[Materials provided]

Definition select_mempool_transactions (fake_coinbase_size fake_coinbase_sigops : Z) (mempool_txs : list VerifiedUnminedTx) d
    : outcome (list VerifiedUnminedTx) :=
  let by_id : gmap bytes VerifiedUnminedTx := foldl (fun m tx => <[mined_id (vs_id tx) := tx]> m) ∅ mempool_txs in
  let independent_mempool_txs := filter (fun e => dependencies d !! e.1 = None) by_id in
  let dependent_mempool_txs := filter (fun e => dependencies d !! e.1 <> None) by_id in
  let candidates := snd <$> map_to_list independent_mempool_txs in
  let conventional_fee_txs := filter (fun tx => pays_conventional_fee tx = true) candidates in
  let low_fee_txs := filter (fun tx => pays_conventional_fee tx = false) candidates in
  bytes ← arith_u 64 (MAX_BLOCK_BYTES - fake_coinbase_size);
  sigops ← arith_u 32 (MAX_BLOCK_SIGOPS - fake_coinbase_sigops);
  let s := mkSelection dependent_mempool_txs [] (mkBlockLimits bytes sigops BLOCK_UNPAID_ACTION_LIMIT) in
  s ← select_loop (length conventional_fee_txs) d conventional_fee_txs s;
  s ← select_loop (length low_fee_txs) d low_fee_txs s;
  Ok (selected_txs s).
End Select.

(** ** What is selected *)

Definition tx_id v : bytes := mined_id (vs_id v).
(** Every transaction comes after those it depends on. *)
Definition deps_first d (l : list VerifiedUnminedTx) : Prop :=
  forall l1 v l2 p, l = l1 ++ v :: l2 -> p ∈ direct_dependencies d (tx_id v) -> p ∈ tx_id <$> l1.
(** What is left of the limits of the block. *)
Definition limits_left (l0 : BlockLimits) (l : list VerifiedUnminedTx) (l1 : BlockLimits) : Prop :=
  remaining_block_bytes l1 = remaining_block_bytes l0 - sum_Z vs_size l /\ 0 <= remaining_block_bytes l1
  /\ remaining_block_sigops l1 = remaining_block_sigops l0 - sum_Z vu_sigops l /\ 0 <= remaining_block_sigops l1
  /\ remaining_block_unpaid_actions l1 = remaining_block_unpaid_actions l0 - sum_Z vu_unpaid_actions l
  /\ 0 <= remaining_block_unpaid_actions l1.

Lemma limits_left_snoc v l0 l l1 l2 : limits_left l0 l l1 -> try_update_block_template_limits v l1 = Some l2 ->
  limits_left l0 (l ++ [v]) l2.
Proof.
  intros (? & ? & ? & ? & ? & ?). unfold try_update_block_template_limits, limits_left.
  destruct (_ && _) eqn:Hb; [|done]. apply andb_true_iff in Hb as [[Hb1%Z.leb_le Hb2%Z.leb_le]%andb_true_iff Hb3%Z.leb_le].
  intros [= <-]. cbn. rewrite !sum_Z_app. cbn. lia.
Qed.

Lemma deps_first_snoc d l v : deps_first d l -> (forall p, p ∈ direct_dependencies d (tx_id v) -> p ∈ tx_id <$> l) ->
  deps_first d (l ++ [v]).
Proof.
  intros Hl Hv l1 w l2 p He Hp. destruct l2 as [|w' l2 _] using rev_ind.
  - apply app_inj_tail in He as [-> ->]. auto.
  - rewrite app_comm_cons, app_assoc in He. apply app_inj_tail in He as [-> _]. by apply (Hl l1 w l2).
Qed.

Lemma count_dependencies_true deps n l : count_dependencies deps n l = true ->
  (size deps <= n + length (filter (fun x => x ∈ deps) (tx_id <$> l)))%nat.
Proof.
  revert n. induction l as [|tx l IH]; intros n; cbn [count_dependencies]; [done|]. rewrite fmap_cons, filter_cons.
  fold (tx_id tx). destruct (decide (tx_id tx ∈ deps)) as [Hin|Hin].
  - rewrite bool_decide_eq_true_2 by done. cbn [length]. destruct (S n =? size deps)%nat eqn:He.
    + apply Nat.eqb_eq in He. intros _. lia.
    + intros Hc%IH. lia.
  - rewrite bool_decide_eq_false_2 by done. apply IH.
Qed.

Lemma has_direct_dependencies_true o l : NoDup (tx_id <$> l) -> has_direct_dependencies o l = true ->
  forall p, p ∈ default ∅ o -> p ∈ tx_id <$> l.
Proof.
  intros Hnd. destruct o as [deps|]; [|intros _ p Hp; by apply not_elem_of_empty in Hp]. unfold has_direct_dependencies.
  destruct (length l <? size deps)%nat; [done|]. intros Hc%count_dependencies_true p Hp.
  set (f := filter (fun x => x ∈ deps) (tx_id <$> l)) in *.
  assert (NoDup f) as Hf by by apply NoDup_filter.
  assert (list_to_set f = deps) as He.
  { apply set_subseteq_size_eq; [|rewrite size_list_to_set by done; lia].
    intros x Hx. apply elem_of_list_to_set, list_elem_of_filter in Hx. apply Hx. }
  rewrite <- He in Hp. apply elem_of_list_to_set, list_elem_of_filter in Hp. apply Hp.
Qed.

Section Selected.
Context (m : gmap bytes VerifiedUnminedTx) (d : TransactionDependencies) (l0 : BlockLimits).
Hypothesis m_keys : forall k v, m !! k = Some v -> tx_id v = k.

Record sel_ok s : Prop := {
  so_nodup : NoDup (tx_id <$> selected_txs s);
  so_mempool : forall v, v ∈ selected_txs s -> m !! tx_id v = Some v;
  so_deps : deps_first d (selected_txs s);
  so_dependent : dependent_txs s ⊆ m;
  so_disjoint : forall v, v ∈ selected_txs s -> dependent_txs s !! tx_id v = None;
  so_limits : limits_left l0 (selected_txs s) (limits s)
}.

Lemma select_one_ok s v l : sel_ok s -> m !! tx_id v = Some v -> dependent_txs s !! tx_id v = None ->
  (tx_id v ∉ tx_id <$> selected_txs s) -> (forall p, p ∈ direct_dependencies d (tx_id v) -> p ∈ tx_id <$> selected_txs s) ->
  try_update_block_template_limits v (limits s) = Some l -> sel_ok (select_one s v l).
Proof.
  intros [Hnd Hm Hd Hs Hdis Hl] Hv Hdep Hn Hp Hlim. split; cbn.
  - rewrite fmap_app. apply NoDup_app. split; [done|]. split; [|apply NoDup_singleton].
    intros x Hx. cbn. rewrite list_elem_of_singleton. by intros ->.
  - intros w [Hw| ->%list_elem_of_singleton]%elem_of_app; [auto|done].
  - by apply deps_first_snoc.
  - done.
  - intros w [Hw| ->%list_elem_of_singleton]%elem_of_app; [auto|done].
  - by eapply limits_left_snoc.
Qed.

Lemma drop_dependent_ok s k : sel_ok s -> sel_ok (drop_dependent s k).
Proof.
  intros [Hnd Hm Hd Hs Hdis Hl]. split; cbn; try done.
  - etrans; [apply delete_subseteq|done].
  - intros v Hv. apply lookup_delete_None. auto.
Qed.

(** The selection only grows, by transactions that were dependent. *)
Definition extends s s' : Prop :=
  dependent_txs s' ⊆ dependent_txs s
  /\ (forall v, v ∈ selected_txs s' -> v ∈ selected_txs s \/ dependent_txs s !! tx_id v = Some v)
  /\ (forall v, v ∈ selected_txs s -> v ∈ selected_txs s').
Lemma extends_refl s : extends s s.
Proof. split; auto. Qed.

Lemma selection_trans s1 s2 s3 : extends s1 s2 -> extends s2 s3 -> extends s1 s3.
Proof.
  intros (Hd1 & Hs1 & Hk1) (Hd2 & Hs2 & Hk2). split; [by etrans|]. split; [|auto].
  intros v [Hv|Hv]%Hs2; [auto|]. right. by eapply lookup_weaken.
Qed.

Lemma try_dependent_ok s next k s' next' : sel_ok s -> try_dependent d (s, next) k = (s', next') ->
  sel_ok s' /\ extends s s'
  /\ (next' = next \/ (size (dependent_txs s') < size (dependent_txs s))%nat).
Proof.
  intros Hok. unfold try_dependent.
  assert (sel_ok s /\ extends s s /\ (next = next \/ (size (dependent_txs s) < size (dependent_txs s))%nat)) as Hsame.
  { split; [done|]. split; [apply extends_refl|by left]. }
  destruct (has_direct_dependencies _ _) eqn:Hdep; [|by intros [= <- <-]].
  destruct (dependent_txs s !! k) as [v|] eqn:Hk; [|by intros [= <- <-]].
  assert (m !! k = Some v) as Hm by (eapply lookup_weaken; [exact Hk|apply Hok]).
  pose proof (m_keys k v Hm) as Hid.
  assert (extends s (drop_dependent s k)) as Hext by (split; [apply delete_subseteq|split; auto]).
  pose proof (drop_dependent_ok s k Hok) as Hok1.
  destruct (negb (pays_conventional_fee v)); [by intros [= <- <-]; eauto|].
  destruct (try_update_block_template_limits v (limits (drop_dependent s k))) as [l|] eqn:Hl; [|by intros [= <- <-]; eauto].
  intros [= <- <-]. split; [|split].
  - apply select_one_ok; try done; rewrite Hid; [done|by apply lookup_delete_eq|..].
    + intros (w & Hw & Hin)%list_elem_of_fmap. cbn in Hin. apply (so_disjoint s Hok) in Hin. congruence.
    + intros p Hp. cbn. by eapply has_direct_dependencies_true; [apply Hok|exact Hdep|].
  - split; [apply delete_subseteq|]. cbn. split; [|intros w Hw; apply elem_of_app; by left].
    intros w [Hw| ->%list_elem_of_singleton]%elem_of_app; [auto|]. right. congruence.
  - right. cbn. rewrite map_size_delete_Some by done.
    assert (size (dependent_txs s) <> 0%nat); [|lia]. apply map_size_ne_0_lookup. eauto.
Qed.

[/Materials provided]

▶ **Exercise brief**:
Write out exactly the lines from the start of the material through the line with "let candidates := snd". No other output is expected.

▶ **Output**:
Definition select_mempool_transactions (fake_coinbase_size fake_coinbase_sigops : Z) (mempool_txs : list VerifiedUnminedTx) d
    : outcome (list VerifiedUnminedTx) :=
  let by_id : gmap bytes VerifiedUnminedTx := foldl (fun m tx => <[mined_id (vs_id tx) := tx]> m) ∅ mempool_txs in
  let independent_mempool_txs := filter (fun e => dependencies d !! e.1 = None) by_id in
  let dependent_mempool_txs := filter (fun e => dependencies d !! e.1 <> None) by_id in
  let candidates := snd <$> map_to_list independent_mempool_txs in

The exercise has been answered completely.